(* ===== verification/Scenarios.v ===== *)
(** * The unit tests' scenarios, and the runs behind some findings

    The inputs of [tests/unit/] with the results that the tests expect, evaluated
    on the definitions.  The tests run on PcapPlusPlus; here packets come from the
    encoder of [PacketSpec] and are put in order by the reassembler of [Streams].
    The last section has concrete runs in which the code does not do what a
    comment says. *)
From S2P Require Import ClientHello ClientHelloSpec Packet PacketSpec BlockList Extractor ExtractorInv ExtractorSpec Streams NFQueue Worker.

(** ** [test_blocklist.cpp] *)

Module BlockListTests.

Definition listed (content name : string) : option (outcome bool) :=
  (λ bl, isHostnameBlocked bl (str name)) <$> BlockList_ctor (Some (str content)).

Definition exact_file : string :=
  "# a comment" ++ String (Ascii.ascii_of_nat 10) "exact.example.com" ++
  String (Ascii.ascii_of_nat 10) (String (Ascii.ascii_of_nat 10) "foo.test") ++ String (Ascii.ascii_of_nat 10) "".

Example ExactMatch :
  map (listed exact_file) ["exact.example.com"; "foo.test"; "other.example.com"; ""; "# a comment";
    "sub.exact.example.com"]%string =
  map (λ b, Some (Ok b)) [true; true; false; false; false; false].
Proof. vm_compute. reflexivity. Qed.

Definition wildcard_file : string :=
  "*.blocked.com" ++ String (Ascii.ascii_of_nat 10) "  *.ads.tracker.net  " ++ String (Ascii.ascii_of_nat 10) "".

Example WildcardMatchesSubdomainsNotApex :
  map (listed wildcard_file) ["www.blocked.com"; "a.b.blocked.com"; "x.ads.tracker.net"; "blocked.com";
    "tracker.net"; "notblocked.com"]%string =
  map (λ b, Some (Ok b)) [true; true; true; false; false; false].
Proof. vm_compute. reflexivity. Qed.

Example MissingFileThrows : BlockList_ctor None = None.
Proof. reflexivity. Qed.

End BlockListTests.

(** ** [test_packet.cpp] *)

Module PacketTests.

Example DissectsTcpAndLocatesThePayload :
  let ch := client_hello (str "example.org") in
  (λ r, (r.1, ip_version r.2, ip_proto r.2, src_port r.2, dst_port r.2, negb (Packet.key r.2 =? 0)%Z,
         payload_len r.2, take 2 (payload r.2))) <$>
    flow_view (test_view (test_l3 [x0a; x00; x00; x01] [x5d; xb8; xd8; x22] 50000 443 1000 24 ch) 0) =
  Ok (true, 4, 6, 50000, 443, true, zlen ch, [x16; x03]).
Proof. vm_compute. reflexivity. Qed.

Example ReportsTcpFlags :
  (λ r, (r.1, tcp_flags r.2, payload_len r.2)) <$> flow_view (test_view (test_syn 5000) 0) = Ok (true, 2, 0) /\
  (λ r, (r.1, tcp_flags r.2)) <$> flow_view (test_view (test_l3 kServer kClient 443 5000 1 18 []) 0) = Ok (true, 18).
Proof. split; vm_compute; reflexivity. Qed.

Example RejectsEmptyAndGarbage :
  fst <$> flow_view Packet_default = Ok false /\ fst <$> flow_view (test_view [x45; x00; x02; xff] 0) = Ok false.
Proof. split; vm_compute; reflexivity. Qed.

Example KeyIsDirectionInsensitive :
  flow_key (test_view (test_syn 5000) 0) = flow_key (test_view (test_l3 kServer kClient 443 5000 1 18 []) 0).
Proof. vm_compute. reflexivity. Qed.

Example StableForFlowDistinctForOthers :
  let ch := client_hello (str "a.com") in
  flow_key (test_view (test_seg 1111 1 ch) 0) = flow_key (test_view (test_seg 1111 999 ch) 0) /\
  match flow_key (test_view (test_seg 1111 1 ch) 0), flow_key (test_view (test_seg 2222 1 ch) 0) with
  | Ok k1, Ok k2 => k1 =? k2 | _, _ => true end = false.
Proof. split; vm_compute; reflexivity. Qed.

Example MaterializeSurvivesSourceDestruction :
  let p := test_owned (test_seg 1234 1 (client_hello (str "owned.example.com"))) 42 in
  (is_view p, _id p, (λ r, (r.1, dst_port r.2, take 2 (payload r.2))) <$> flow_view p) =
  (false, 42, Ok (true, 443, [x16; x03])).
Proof. vm_compute. reflexivity. Qed.

Example MaterializeIsIdempotent :
  let p := test_owned (test_seg 1234 1 (client_hello (str "idem.example.com"))) 7 in materialize p = Ok p.
Proof. vm_compute. reflexivity. Qed.

Example ReleaseBytesLeavesAShell :
  let raw := test_seg 1234 1 (client_hello (str "shell.example.com")) in
  let p := release_bytes (test_owned raw 99) in
  (has_bytes p, data p, _id p, _len p, pending_verdict p) = (false, None, 99, zlen raw, true).
Proof. vm_compute. reflexivity. Qed.

Example MaterializeOnShellIsANoOp :
  (λ p, (has_bytes p, _id p)) <$> materialize (Packet_view None 0 5) = Ok (false, 5).
Proof. vm_compute. reflexivity. Qed.

Example ArrivingPacketIsPendingAndDefaultIsNot :
  let p := test_view (test_syn 1234) 1 in
  (_verdict p, pending_verdict p, pending_verdict Packet_default) = (ALLOW, true, false).
Proof. vm_compute. reflexivity. Qed.

Example LeavesSourceInert :
  let '(dst, src) := Packet_move (test_owned (test_seg 1234 1 (client_hello (str "move.example.com"))) 77) in
  (_id dst, has_bytes dst, pending_verdict dst) = (77, true, true) /\
  (pending_verdict src, has_bytes src, _id src, _len src) = (false, false, 0, 0).
Proof. vm_compute. split; reflexivity. Qed.

End PacketTests.

(** ** [test_extractor.cpp] *)

(** [Policy]: the one host to block, and what it was asked. *)
#[local] Instance test_policy : Policy (bytes * list (option bytes)) := λ h d,
  (if base.decide (h = Some d.1) then BLOCK else ALLOW, (d.1, d.2 ++ [h])).

(** What a test looks at: the names asked, the ids with their verdicts, and the
    counters [tracked_flows] and [flows_dropped_at_cap]. *)
Definition seen_by (mf mb : nat) (blocked : string) (ops : list op) :
    outcome (list (option bytes) * list (Z * Verdict) * (nat * Z)) :=
  r ← run (Extractor_ctor (str blocked, []) (∅ : Streams) mf mb) (ops ++ [Drain]);
  Ok ((_policy r.1).2, map (λ d, (_id (pkt d), verdict d)) r.2, (tracked_flows r.1, flows_dropped_at_cap r.1)).

Definition t0 : Z := seconds 100.
Definition feed_owned (raw : bytes) (id : Z) : op := Feed t0 (test_owned raw id).

(** [data] in segments of [n] bytes from [seq] on, with ids from [id] on. *)
Fixpoint segmented (fuel n : nat) (sport seq : Z) (data : bytes) (id : Z) : list op :=
  match fuel, data with
  | S fuel, _ :: _ =>
      feed_owned (test_seg sport seq (take n data)) id ::
      segmented fuel n sport (seq + zlen (take n data)) (drop n data) (id + 1)
  | _, _ => []
  end.

Module ExtractorTests.

Definition blocked_host : string := "blocked.example.com".
Definition hello (host : string) : bytes := client_hello (str host).
Definition half (host : string) : bytes := take (length (hello host) / 2) (hello host).

Example BlocksAHostnameOnTheList :
  seen_by 64 0 blocked_host [feed_owned (test_syn 40000) 1; feed_owned (test_seg 40000 1001 (hello blocked_host)) 2] =
  Ok ([Some (str blocked_host)], [(1, ALLOW); (2, BLOCK)], (1%nat, 0)).
Proof. vm_compute. reflexivity. Qed.

Example AllowsAHostnameNotOnTheList :
  seen_by 64 0 blocked_host
    [feed_owned (test_syn 40001) 1; feed_owned (test_seg 40001 1001 (hello "allowed.example.com")) 2] =
  Ok ([Some (str "allowed.example.com")], [(1, ALLOW); (2, ALLOW)], (0%nat, 0)).
Proof. vm_compute. reflexivity. Qed.

Example FindsAHostnameSplitAcrossSegments :
  (λ r, (r.1.1, map snd r.1.2)) <$> seen_by 64 0 "split.example.com"
    (feed_owned (test_syn 40002) 1 :: segmented 20 7 40002 1001 (hello "split.example.com") 2) =
  Ok ([Some (str "split.example.com")], ALLOW :: replicate 12 BLOCK).
Proof. vm_compute. reflexivity. Qed.

Example FindsAHostnameWhenSegmentsArriveOutOfOrder :
  let ch := hello "reorder.example.com" in let h := (length ch / 2)%nat in
  seen_by 64 0 "reorder.example.com"
    [feed_owned (test_syn 40003) 1; feed_owned (test_seg 40003 (1001 + Z.of_nat h) (drop h ch)) 2;
     feed_owned (test_seg 40003 1001 (take h ch)) 3] =
  Ok ([Some (str "reorder.example.com")], [(1, ALLOW); (2, BLOCK); (3, BLOCK)], (1%nat, 0)).
Proof. vm_compute. reflexivity. Qed.

Example PicksUpAFlowWithNoSynFromTheRecordItself :
  seen_by 64 0 "midstream.example.com" [feed_owned (test_seg 40004 5000 (hello "midstream.example.com")) 1] =
  Ok ([Some (str "midstream.example.com")], [(1, BLOCK)], (1%nat, 0)).
Proof. vm_compute. reflexivity. Qed.

Example RemembersTheDecisionForTheRestOfTheConnection :
  (λ r, (length r.1.1, r.1.2)) <$> seen_by 64 0 blocked_host
    ([feed_owned (test_syn 40005) 1; feed_owned (test_seg 40005 1001 (hello blocked_host)) 2] ++
     map (λ i, feed_owned (test_seg 40005 (1200 + 3 * i) (str "xyz")) (10 + i)) [0; 1; 2; 3; 4]) =
  Ok (1%nat, (1, ALLOW) :: map (λ i, (i, BLOCK)) [2; 10; 11; 12; 13; 14]).
Proof. vm_compute. reflexivity. Qed.
(** The three writes on the rule table keep it well formed. *)
Lemma regexRule_create_wf pattern action exampleMatch now db r db' :
  rules_wf db ->
  regexRule_create pattern action exampleMatch now db = Ok (r, db') ->
  rules_wf db' /\ db'.(regexRules) = db.(regexRules) ++ [r] /\
  r.(RegexRule.pattern) = pattern /\ r.(RegexRule.action) = action /\
  r.(RegexRule.createdAt) = now /\ r.(RegexRule.id) = db.(next_id).
Proof.
  intros (Hp & Hi & Hfresh). unfold regexRule_create.
  destruct (regexRule_findUnique pattern db) eqn:Hfind; [done|].
  intros [= <- <-]. unfold rules_wf. cbn [regexRules next_id RegexRule.pattern RegexRule.action RegexRule.createdAt RegexRule.id].
  split_and!; try done.
  rewrite fmap_app. apply NoDup_app. split_and!; [done| |apply NoDup_singleton].
  - intros p (x & -> & Hx)%list_elem_of_fmap [= Heq]%list_elem_of_singleton.
    by apply (findUnique_None _ _ Hfind x Hx).
  - rewrite fmap_app. apply NoDup_app. split_and!; [done| |apply NoDup_singleton].
    intros i (x & -> & Hx)%list_elem_of_fmap [= Heq]%list_elem_of_singleton.
    apply Hfresh in Hx. cbn in Heq. lia.
  - intros x [Hx| ->%list_elem_of_singleton]%elem_of_app; cbn; [|lia].
    apply Hfresh in Hx. lia.
Qed.

Lemma regexRule_update_wf ruleId pattern action exampleMatch db r db' :
  rules_wf db ->
  regexRule_update ruleId pattern action exampleMatch db = Ok (r, db') ->
  rules_wf db'.
Proof.
  intros (Hp & Hi & Hfresh). unfold regexRule_update.
  destruct (negb (storable pattern && storable_opt exampleMatch)); [done|].
  destruct (regexRule_findUnique_id ruleId db) as [old|] eqn:Hold; [|done].
  apply findUnique_id_Some in Hold as [Hold_in Hold_id].
  set (r' := {| RegexRule.id := old.(RegexRule.id); RegexRule.pattern := pattern;
                RegexRule.action := action; RegexRule.exampleMatch := exampleMatch;
                RegexRule.createdAt := old.(RegexRule.createdAt) |}).
  assert (Hgoal : (forall x, x ∈ db.(regexRules) -> x.(RegexRule.pattern) = pattern ->
                             x.(RegexRule.id) = ruleId) ->
                  rules_wf (set_regexRules (replace_rule ruleId r') db)).
  { intros Hown. split_and!; cbn.
    - by apply replace_rule_patterns.
    - by rewrite replace_rule_ids.
    - intros x [->|Hx]%elem_of_replace_rule; [|by apply Hfresh].
      cbn. by apply Hfresh. }
  destruct (regexRule_findUnique pattern db) as [other|] eqn:Hother.
  - destruct (Nat.eqb_spec other.(RegexRule.id) ruleId) as [Hoid|]; [|done].
    intros [= <- <-]. apply Hgoal. intros x Hx Hxp.
    apply findUnique_Some in Hother as [Hother_in Hother_p].
    by rewrite (NoDup_fmap_eq RegexRule.pattern _ x other Hp Hx Hother_in) by congruence.
  - intros [= <- <-]. apply Hgoal. intros x Hx Hxp.
    by destruct (findUnique_None _ _ Hother x Hx).
Qed.

Lemma regexRule_delete_wf ruleId db u db' :
  rules_wf db -> regexRule_delete ruleId db = Ok (u, db') -> rules_wf db'.
Proof.
  intros (Hp & Hi & Hfresh). unfold regexRule_delete.
  destruct (regexRule_findUnique_id ruleId db); [|done].
  intros [= <- <-]. split_and!; cbn.
  - by apply remove_rule_NoDup.
  - by apply remove_rule_NoDup.
  - intros x Hx%elem_of_remove_rule. by apply Hfresh.
Qed.
(** C10: the presence checks look at keys only.  When [dem_res_x] or
    [dem_res_y] is there with a value [float] rejects, the external tool is
    never called and no metadata is written.  If every presence check
    passes, the checks end normally and the run then stops on the
    [ValueError] of the conversion, which nothing catches, having produced
    no event; otherwise it has already halted at the first failing check. *)
Theorem unparsable_resolution_raises i :
  (∃ s, studyArea i !! "dem_res_x" = Some s ∧ float s = None) ∨
  (∃ s, studyArea i !! "dem_res_y" = Some s ∧ float s = None) →
  invoked (main i).1 = false ∧
  wrote_metadata (main i).1 = false ∧
  (first_missing i = None →
     check_metadata i = ([], inr ()) ∧
     ∃ s, (studyArea i !! "dem_res_x" = Some s ∨
           studyArea i !! "dem_res_y" = Some s) ∧
          float s = None ∧
          main i = ([], inl (Uncaught (ValueError s)))) ∧
  (∀ q, first_missing i = Some q →
     main i = ([], inl (SysExit (missing i (req_what q))))).
Proof.
  intros Hbad.
  assert (first_missing i = None →
     ∃ s, (studyArea i !! "dem_res_x" = Some s ∨
           studyArea i !! "dem_res_y" = Some s) ∧
          float s = None ∧
          main i = ([], inl (Uncaught (ValueError s)))) as Hraise.
  { intros Hfm. rewrite main_summary. unfold summary. rewrite Hfm.
    destruct (float (value (studyArea i) "dem_res_x")) as [x|] eqn:Hx.
    - destruct Hbad as [(s & Hs & Hnone)|(s & Hs & Hnone)].
      + unfold value in Hx. rewrite Hs in Hx. simpl in Hx. congruence.
      + unfold value at 1. rewrite Hs. simpl. rewrite Hnone.
        exists s. unfold value. rewrite Hs. auto.
    - exists (value (studyArea i) "dem_res_x"). split_and!; [|done..].
      left. apply (passed_lookup i
        {| req_section := StudyAreaSection; req_key := "dem_res_x";
           req_what := "a DEM x resolution" |} Hfm).
      apply unconditional_checked. by apply (bool_decide_unpack _). }
  destruct (first_missing i) as [q|] eqn:Hfm.
  - rewrite (main_missing i q Hfm). split_and!; try done.
    intros q' [= <-]. done.
  - destruct (Hraise eq_refl) as (s & Hs & Hnone & Hrun).
    rewrite Hrun. split_and!; try done.
    intros _. split; [|by exists s].
    by rewrite check_metadata_summary, Hfm.
Qed.


End Properties.

(** ** Further properties of the script *)

Section Further.
Context `{PyFloat} `{!Collaborators}.
Implicit Types (i j : Invocation) (q : requirement) (tr : list event).

Lemma outputs_warning i x y : Forall (λ ev, is_output ev = true) (warning i x y).
Proof. unfold warning. destruct (float_ne x y); by repeat constructor. Qed.

Lemma outputs_before_call i x y :
  Forall (λ ev, is_output ev = true) (warning i x y ++ prints i x).
Proof.
  apply Forall_app. split; [apply outputs_warning|]. by repeat constructor.
Qed.


(** X2: a run is a stretch of output, then at most one call of the external
    tool, then the metadata writes.  Either it halts having only written to
    standard output; or it halts right after a call that returned [None];
    or the call succeeded and is followed by exactly the write of
    [surface_flowtable], the write of [subsurface_flowtable] and the
    history item, in this order.  So nothing is written to the metadata
    before the tool has run, and the tool is never run twice. *)
Theorem trace_shape i :
  ∃ outs,
    Forall (λ ev, is_output ev = true) outs ∧
    (((main i).1 = outs ∧ ∃ h, (main i).2 = inl h) ∨
     (∃ g a, (main i).1 = outs ++ [ReadCommand g a None] ∧
             ∃ msg, (main i).2 = inl (SysExit msg)) ∨
     (∃ g a s, (main i).1 = outs ++ ReadCommand g a (Some s) :: commit i ∧
               (main i).2 = inr ())).
Proof.
  rewrite main_summary. unfold summary.
  destruct (first_missing i); [exists []; split; [done|left; eauto]|].
  destruct (float (value (studyArea i) "dem_res_x")) as [x|];
    [|exists []; split; [done|left; eauto]].
  destruct (float (value (studyArea i) "dem_res_y")) as [y|];
    [|exists []; split; [done|left; eauto]].
  destruct (float_ne x y && negb (force (args i))).
  { exists (warning i x y). split; [apply outputs_warning|left; eauto]. }
  exists (warning i x y ++ prints i x). split; [apply outputs_before_call|].
  unfold invocation_run. destruct (read_command _ _) as [s|]; simpl.
  - right; right. eexists _, _, s. by rewrite <- app_assoc.
  - right; left. eexists _, _. rewrite <- app_assoc. eauto.
Qed.

Lemma calls_invocation_run i x y :
  calls (invocation_run i x y).1
  = [(grass_session i, cf_request i x,
      read_command (grass_session i) (cf_request i x))].
Proof.
  unfold invocation_run, warning, prints, commit.
  by destruct (float_ne x y), (read_command _ _).
Qed.
(** * bbsfw: admission pipeline, address utilities, encoding detection and
    SSH bridge, embedded from the JavaScript sources

  Definitions come first, one module per source file:
  - [JS]       the fragment of JavaScript semantics the code relies on
               (32-bit integer operators, [parseInt], [split], case mapping);
  - [Config] (a record), the settings object of config.js, and [cleanIp],
               the address normalisation shared by ipfilter.js and geoip.js;
  - [IpFilter] ipfilter.js ([ipToInt], [ipMatchesCIDR], class [IPFilter]);
  - [GeoIP]    geoip.js (class [GeoIPLookup]);
  - [EncodingDetector] encoding-detector.js;
  - [Proxy]    proxy.js (class [ProxyConnection], admission part);
  - [Ssh]      ssh.js (connection check, session handlers, shell bridge);
  - [Server]   server.js (class [BBSFirewall], connection counter), as an
               event system over the handlers above;
  - [Pump]     proxy.js (class [ProxyConnection], the byte pump and its
               teardown), as an event system over the socket handlers;
  - [ConfigJs] config.js (the settings as read from the environment,
               [validateConfig]);
  - [Logger]   logger.js.
  The properties follow, grouped by subsystem.

  Conventions.  Methods that change an object take the object and return
  its successor.  [Date.now()] is a parameter: every call site has its own
  reading, so nothing is assumed about how the clock moves during a call.
  Event handlers are functions on the state they close over; sequences of
  events are folded over them.  Logging calls are left out of the other
  modules: [logger] only writes to the console and never feeds back into
  the state. *)

From Stdlib Require Import ZArith Ascii String List Bool Lia.
From Stdlib Require Import Numbers.DecimalString.
From stdpp Require Import base gmap strings list.

Local Open Scope string_scope.
Local Open Scope Z_scope.

(* ===================================================================== *)
(** ** JavaScript primitives *)
(* ===================================================================== *)

Module JS.

(** Strings are sequences of ASCII characters: addresses, locale names,
    terminal types and country codes are, and so is every literal the
    sources compare them against.  [isAscii] says that a string has no
    character outside that range.  The case mappings below are
    JavaScript's on such strings and leave any other character as it is;
    JavaScript itself maps some characters beyond ASCII to ASCII letters
    (U+017F to S, U+212A to k), so a property that relies on what
    [toUpperCase] or [toLowerCase] do to characters they do not know
    carries [isAscii] as a hypothesis. *)

Definition is_ascii_char (c : ascii) : bool := (nat_of_ascii c <? 128)%nat.

Fixpoint isAscii (s : string) : bool :=
  match s with
  | EmptyString => true
  | String c r => is_ascii_char c && isAscii r
  end.

Definition is_upper (c : ascii) : bool :=
  let n := nat_of_ascii c in (65 <=? n)%nat && (n <=? 90)%nat.

Definition is_lower (c : ascii) : bool :=
  let n := nat_of_ascii c in (97 <=? n)%nat && (n <=? 122)%nat.

Definition upper_char (c : ascii) : ascii :=
  if is_lower c then ascii_of_nat (nat_of_ascii c - 32) else c.

Definition lower_char (c : ascii) : ascii :=
  if is_upper c then ascii_of_nat (nat_of_ascii c + 32) else c.

(** [String.prototype.toUpperCase] / [toLowerCase]. *)
Fixpoint toUpperCase (s : string) : string :=
  match s with
  | EmptyString => EmptyString
  | String c r => String (upper_char c) (toUpperCase r)
  end.

Fixpoint toLowerCase (s : string) : string :=
  match s with
  | EmptyString => EmptyString
  | String c r => String (lower_char c) (toLowerCase r)
  end.

(** [s.startsWith(p)], and its variant under the [/i] flag of a regular
    expression, which compares characters after canonicalisation to upper
    case. *)
Fixpoint startsWith (p s : string) : bool :=
  match p, s with
  | EmptyString, _ => true
  | String a p', String b s' => if Ascii.eqb a b then startsWith p' s' else false
  | String _ _, EmptyString => false
  end.

Fixpoint startsWith_ci (p s : string) : bool :=
  match p, s with
  | EmptyString, _ => true
  | String a p', String b s' =>
      if Ascii.eqb (upper_char a) (upper_char b) then startsWith_ci p' s' else false
  | String _ _, EmptyString => false
  end.

Fixpoint drop (n : nat) (s : string) : string :=
  match n, s with
  | O, _ => s
  | S n', String _ r => drop n' r
  | S _, EmptyString => EmptyString
  end.

(** [hay.includes(needle)]. *)
Fixpoint includes (hay needle : string) : bool :=
  if startsWith needle hay then true
  else match hay with
       | EmptyString => false
       | String _ r => includes r needle
       end.

(** [s.split(c)] for a one-character separator. *)
Fixpoint split (sep : ascii) (s : string) : list string :=
  match s with
  | EmptyString => [EmptyString]
  | String c r =>
      if Ascii.eqb c sep then EmptyString :: split sep r
      else match split sep r with
           | [] => [String c EmptyString]
           | h :: t => String c h :: t
           end
  end.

══════════════════════════════

[GOAL OF THE EXERCISE]
Gather all lines from the listing above in which "ipfilter" occurs.

[ANSWER BELOW]
               the address normalisation shared by ipfilter.js and geoip.js;
  - [IpFilter] ipfilter.js ([ipToInt], [ipMatchesCIDR], class [IPFilter]);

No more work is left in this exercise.